Program control of the thread 56, which is executing the acquire a mutex program 
900, recommences at the step 902 in Fig. 9 with a test for the availability of the mutex 
43. In this case, the test at step 902 in the program 900 fails, since the mutex 43 is not 
in the available state. Then, at steps 904 and 906, if the mutex is still in the transition 
state, and since the thread 56 is coming out of suspension, then the thread 56 
decrements the suspended local thread wait count for its node 10 at 512 (Fig. 5). The 
record 418 is moved back to the end of the FIFO global wait queue 410, or is deleted 
if no more threads on node 10 are awaiting the global mutex (step 915). Next, the 
thread 56 takes ownership of the global mutex 43 at step 916. The thread then 
continues with steps 916 and 920 (step 918 is omitted, since the thread 56 already 
owns the local mutex 66). Also, the nodes notified bit mask 412 (Fig. 4) is cleared at 
this point. 

[000106] However, it is possible that some other node's thread will gain control 
of the mutex 43 during the brief time during and following the interrupt while the 
operating system 62 is unsuspending the thread 56. If the mutex 43 is already owned, 
then program control is transferred to the step 908, which recommences the 
suspension of the thread 56, as was described previously. Some other thread has 
gained the mutex 43, and the thread 56 will again have to await its turn. 
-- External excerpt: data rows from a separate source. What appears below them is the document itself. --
Lemma all_pairs (P : Z -> Z -> bool) :
  forallb (fun i => forallb (fun j => P (Z.of_nat i) (Z.of_nat j)) (seq 0 256)) (seq 0 256) = true ->
  forall x y, is_byte x -> is_byte y -> P x y = true.
Proof.
  intros H x y Hx Hy. apply (all_bytes (P x)); [|exact Hy].
  apply (all_bytes (fun x => forallb (fun j => P x (Z.of_nat j)) (seq 0 256))); [exact H | exact Hx].
Qed.

Lemma fc_agrees_gcmp f0 f1 : is_byte f0 -> is_byte f1 -> fc_agrees 0xc7 0 f0 f1 = true.
Proof. apply all_pairs. vm_compute. reflexivity. Qed.

Lemma fc_agrees_ccmp f0 f1 : is_byte f0 -> is_byte f1 -> fc_agrees 0x87 0x4000 f0 f1 = true.
Proof. apply all_pairs. vm_compute. reflexivity. Qed.

(** A header in parts: the duration [d], the addresses, the sequence control, the fourth address, the QoS field. *)
Lemma hdr_split h : hdr_ok h -> exists f0 f1 d a s0 s1 x q, h = [f0; f1] ++ d ++ a ++ [s0; s1] ++ x ++ q /\
  bytes h /\ length d = 2%nat /\ length a = 18%nat /\ length x = (if has_a4 f1 then 6 else 0)%nat /\
  length q = (if is_qos f0 then 2 else 0)%nat.
Proof.
  intros [Hb Hl]. destruct h as [|f0 [|f1 r]]; try done. cbn [length] in Hl. set (n4 := (if has_a4 f1 then 6 else 0)%nat) in *.
  exists f0, f1, (take 2 r), (take 18 (drop 2 r)).
  destruct (drop_S_exists r 20 ltac:(lia)) as (s0 & E0 & _). destruct (drop_S_exists r 21 ltac:(lia)) as (s1 & E1 & _).
  exists s0, s1, (take n4 (drop 22 r)), (drop (22 + n4) r). split.
  - assert (D : forall k n, take n (drop k r) ++ drop (k + n) r = drop k r) by (intros k n; rewrite <- drop_drop; apply take_drop).
    rewrite D, (eq_refl : [s0; s1] ++ drop 22 r = s0 :: s1 :: drop 22 r), <- E1, <- E0.
    rewrite (D 2%nat 18%nat : _ ++ drop 20 r = _), take_drop. done.
  - split; [done|]. rewrite !length_take, !length_drop. lia.
Qed.

Lemma land_all_id x : is_byte x -> 0xff & x = x.
Proof. intros Hx. rewrite Z.land_comm, land_ff_mod. apply Z.mod_small. exact Hx. Qed.

Lemma mask_all n : forall l, bytes l -> length l = n -> zip_with Z.land (replicate n 0xff) l = l.
Proof.
  induction n as [|n IH]; intros [|x l] Hb Hl; try done. apply Forall_cons_1 in Hb as [Hx Hb]. cbn [replicate zip_with].
  rewrite land_all_id, IH by (done || (cbn in Hl; lia)). done.
Qed.

Definition qos_mask (am : Z) : Z := if am =? RTW_AMSDU_MODE_SPP then 0x8f else 0x0f.

(** The masked header in parts. *)
Lemma masked_parts am keep f0 f1 d a s0 s1 x q : bytes a -> bytes x -> length d = 2%nat -> length a = 18%nat ->
  length x = (if has_a4 f1 then 6 else 0)%nat -> length q = (if is_qos f0 then 2 else 0)%nat ->
  masked am keep ([f0; f1] ++ d ++ a ++ [s0; s1] ++ x ++ q) =
    [(if is_data f0 then 0x8f else 0xff) & f0; (if is_qos f0 then keep & 0x7f else keep) & f1; 0; 0] ++ a ++ [0x0f & s0; 0] ++ x ++
    (match q with q0 :: _ => [qos_mask am & q0; 0] | [] => [] end).
Proof.
  intros Ba Bx Ld La Lx Lq. destruct d as [|d0 [|d1 [|]]]; try discriminate. cbn [app masked]. unfold hdr_mask. cbn [app zip_with].
  rewrite !Z.land_0_l. do 4 f_equal. rewrite zip_with_app by (rewrite length_replicate; done). rewrite mask_all by done. f_equal.
  cbn [app zip_with]. rewrite Z.land_0_l. do 2 f_equal.
  rewrite zip_with_app by (destruct (has_a4 f1); cbn [length replicate]; congruence).
  assert (Ex : zip_with Z.land (if has_a4 f1 then replicate 6 0xff else []) x = x).
  { destruct (has_a4 f1); [apply mask_all; done | destruct x; done]. }
  rewrite Ex. f_equal. unfold qos_mask.
  destruct (is_qos f0); destruct q as [|q0 [|q1 [|]]]; done.
Qed.

Lemma seq_bytes s0 s1 : is_byte s0 -> is_byte s1 -> PUT_LE16 (u16 (Z.shiftl s1 8 .| s0) & Z.lnot 0xfff0) = [0x0f & s0; 0].
Proof.
  intros H0 H1. assert (E : list_eqb (PUT_LE16 (u16 (Z.shiftl s1 8 .| s0) & Z.lnot 0xfff0)) [0x0f & s0; 0] = true).
  { revert s0 s1 H0 H1. apply all_pairs. vm_compute. reflexivity. }
  unfold list_eqb in E. apply bool_decide_eq_true in E. exact E.
Qed.

Lemma qos_byte am q : is_byte q ->
  (if am =? RTW_AMSDU_MODE_SPP then u8 (q & Z.lnot 0x70) else u8 (u8 (q & Z.lnot 0x70) & Z.lnot 0x80)) = qos_mask am & q.
Proof.
  intros Hq. unfold qos_mask. destruct (am =? RTW_AMSDU_MODE_SPP); apply Z.eqb_eq.
  - apply (all_bytes (fun q => u8 (q & Z.lnot 0x70) =? 0x8f & q)); [vm_compute; reflexivity | done].
  - apply (all_bytes (fun q => u8 (u8 (q & Z.lnot 0x70) & Z.lnot 0x80) =? 0x0f & q)); [vm_compute; reflexivity | done].
Qed.

(** The sequence control word in its place. *)
Lemma seq_at f0 f1 (d a l : list Z) s0 s1 : length d = 2%nat -> length a = 18%nat ->
  GET_LE16 ([f0; f1] ++ d ++ a ++ [s0; s1] ++ l) 22 = Ok (u16 (Z.shiftl s1 8 .| s0)).
Proof.
  intros Ld La. unfold GET_LE16.
  replace ([f0; f1] ++ d ++ a ++ [s0; s1] ++ l) with (([f0; f1] ++ d ++ a) ++ s0 :: (s1 :: l)) by (rewrite <- !app_assoc; done).
  rewrite rd_off by (unfold zlen; rewrite !length_app, Ld, La; done). cbn [bind].
  replace (([f0; f1] ++ d ++ a) ++ s0 :: (s1 :: l)) with (([f0; f1] ++ d ++ a ++ [s0]) ++ s1 :: l) by (rewrite <- !app_assoc; done).
  rewrite rd_off by (unfold zlen; rewrite !length_app, Ld, La; done). done.
Qed.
6. RELEASE ANOTHER NODE ROUTINE 

[000107] Returning to the step 1 104 within the mutex release global interrupt 
program 1100, the test of whether a thread has acquired the local mutex 66 may find 
that the local mutex 66 has still not been acquired. This could happen, for example, if 
for some reason the local operating system 62 fails to unsuspend the thread 56, or if 
the thread 56 has been terminated. In that case, the release another node routine 1 106, 
set forth in Fig. 14, is placed into operation by the mutex release global interrupt 
program 1100.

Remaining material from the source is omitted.